* Instructions to follow: Report each line of the data that includes the word "cycle".

* The records:

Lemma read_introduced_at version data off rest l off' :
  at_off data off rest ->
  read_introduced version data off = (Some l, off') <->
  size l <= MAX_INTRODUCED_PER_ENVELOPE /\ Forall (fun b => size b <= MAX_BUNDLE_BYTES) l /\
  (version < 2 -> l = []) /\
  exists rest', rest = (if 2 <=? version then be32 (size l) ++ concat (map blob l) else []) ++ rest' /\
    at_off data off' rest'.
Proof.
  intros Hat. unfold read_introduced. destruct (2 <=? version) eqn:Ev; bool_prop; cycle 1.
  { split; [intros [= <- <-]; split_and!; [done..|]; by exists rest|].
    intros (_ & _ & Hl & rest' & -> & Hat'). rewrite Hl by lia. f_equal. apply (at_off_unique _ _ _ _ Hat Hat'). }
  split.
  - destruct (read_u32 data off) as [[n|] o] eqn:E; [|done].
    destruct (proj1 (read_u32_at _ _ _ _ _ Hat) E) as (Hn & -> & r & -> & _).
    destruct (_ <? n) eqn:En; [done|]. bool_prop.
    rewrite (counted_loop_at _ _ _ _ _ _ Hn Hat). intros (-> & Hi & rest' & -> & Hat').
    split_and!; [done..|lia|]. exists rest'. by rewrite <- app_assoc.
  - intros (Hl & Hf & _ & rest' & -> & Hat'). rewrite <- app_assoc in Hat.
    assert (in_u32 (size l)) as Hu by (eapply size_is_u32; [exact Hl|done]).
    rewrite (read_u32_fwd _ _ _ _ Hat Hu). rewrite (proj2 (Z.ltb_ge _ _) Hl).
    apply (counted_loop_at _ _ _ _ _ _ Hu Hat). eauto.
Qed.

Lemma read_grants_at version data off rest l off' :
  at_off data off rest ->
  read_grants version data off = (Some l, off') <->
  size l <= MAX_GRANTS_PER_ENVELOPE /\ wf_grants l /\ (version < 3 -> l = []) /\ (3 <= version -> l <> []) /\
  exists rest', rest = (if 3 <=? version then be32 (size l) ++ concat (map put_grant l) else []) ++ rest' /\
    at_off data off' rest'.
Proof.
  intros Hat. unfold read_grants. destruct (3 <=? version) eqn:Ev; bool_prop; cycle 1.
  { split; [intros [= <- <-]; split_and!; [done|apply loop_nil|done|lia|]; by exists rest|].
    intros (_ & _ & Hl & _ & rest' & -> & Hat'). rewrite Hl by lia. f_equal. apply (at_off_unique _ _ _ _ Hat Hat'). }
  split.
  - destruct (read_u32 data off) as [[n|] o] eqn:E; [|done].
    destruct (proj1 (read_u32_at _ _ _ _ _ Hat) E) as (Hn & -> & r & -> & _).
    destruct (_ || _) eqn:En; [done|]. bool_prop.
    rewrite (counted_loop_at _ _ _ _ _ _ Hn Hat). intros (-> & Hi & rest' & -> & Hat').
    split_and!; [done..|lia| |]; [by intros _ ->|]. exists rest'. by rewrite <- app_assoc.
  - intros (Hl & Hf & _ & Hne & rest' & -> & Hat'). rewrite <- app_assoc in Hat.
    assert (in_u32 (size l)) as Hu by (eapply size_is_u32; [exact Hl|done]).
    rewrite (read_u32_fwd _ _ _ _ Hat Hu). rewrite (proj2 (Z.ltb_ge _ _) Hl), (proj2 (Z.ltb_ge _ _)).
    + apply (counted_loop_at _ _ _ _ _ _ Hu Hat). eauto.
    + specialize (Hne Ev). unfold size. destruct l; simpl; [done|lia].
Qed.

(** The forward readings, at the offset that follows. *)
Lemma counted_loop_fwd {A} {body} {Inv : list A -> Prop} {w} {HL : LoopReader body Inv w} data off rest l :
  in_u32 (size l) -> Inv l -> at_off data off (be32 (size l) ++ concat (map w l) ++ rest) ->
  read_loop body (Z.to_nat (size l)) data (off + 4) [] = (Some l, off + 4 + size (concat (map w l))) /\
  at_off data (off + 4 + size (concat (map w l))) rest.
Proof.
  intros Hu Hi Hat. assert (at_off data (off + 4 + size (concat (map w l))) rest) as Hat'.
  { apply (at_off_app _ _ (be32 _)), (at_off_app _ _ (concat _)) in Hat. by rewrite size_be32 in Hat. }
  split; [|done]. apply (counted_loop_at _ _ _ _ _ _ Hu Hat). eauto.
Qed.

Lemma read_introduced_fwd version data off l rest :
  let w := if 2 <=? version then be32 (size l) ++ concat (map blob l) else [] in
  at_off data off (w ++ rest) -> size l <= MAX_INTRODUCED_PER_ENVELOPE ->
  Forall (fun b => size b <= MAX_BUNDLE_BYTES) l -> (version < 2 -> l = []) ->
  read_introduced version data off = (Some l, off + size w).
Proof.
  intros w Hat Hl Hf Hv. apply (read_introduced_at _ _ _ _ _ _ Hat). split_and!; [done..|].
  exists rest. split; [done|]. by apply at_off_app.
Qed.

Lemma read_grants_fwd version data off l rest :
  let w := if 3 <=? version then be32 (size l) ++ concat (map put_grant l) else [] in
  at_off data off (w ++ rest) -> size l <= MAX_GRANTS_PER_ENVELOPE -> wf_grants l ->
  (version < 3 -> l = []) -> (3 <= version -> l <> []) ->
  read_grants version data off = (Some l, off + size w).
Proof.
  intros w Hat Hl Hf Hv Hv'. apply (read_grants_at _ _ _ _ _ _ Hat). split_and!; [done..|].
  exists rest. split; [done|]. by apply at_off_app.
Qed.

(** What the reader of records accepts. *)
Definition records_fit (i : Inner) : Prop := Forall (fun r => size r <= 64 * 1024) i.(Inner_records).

* Your response:
  intros Hat. unfold read_introduced. destruct (2 <=? version) eqn:Ev; bool_prop; cycle 1.
  intros Hat. unfold read_grants. destruct (3 <=? version) eqn:Ev; bool_prop; cycle 1.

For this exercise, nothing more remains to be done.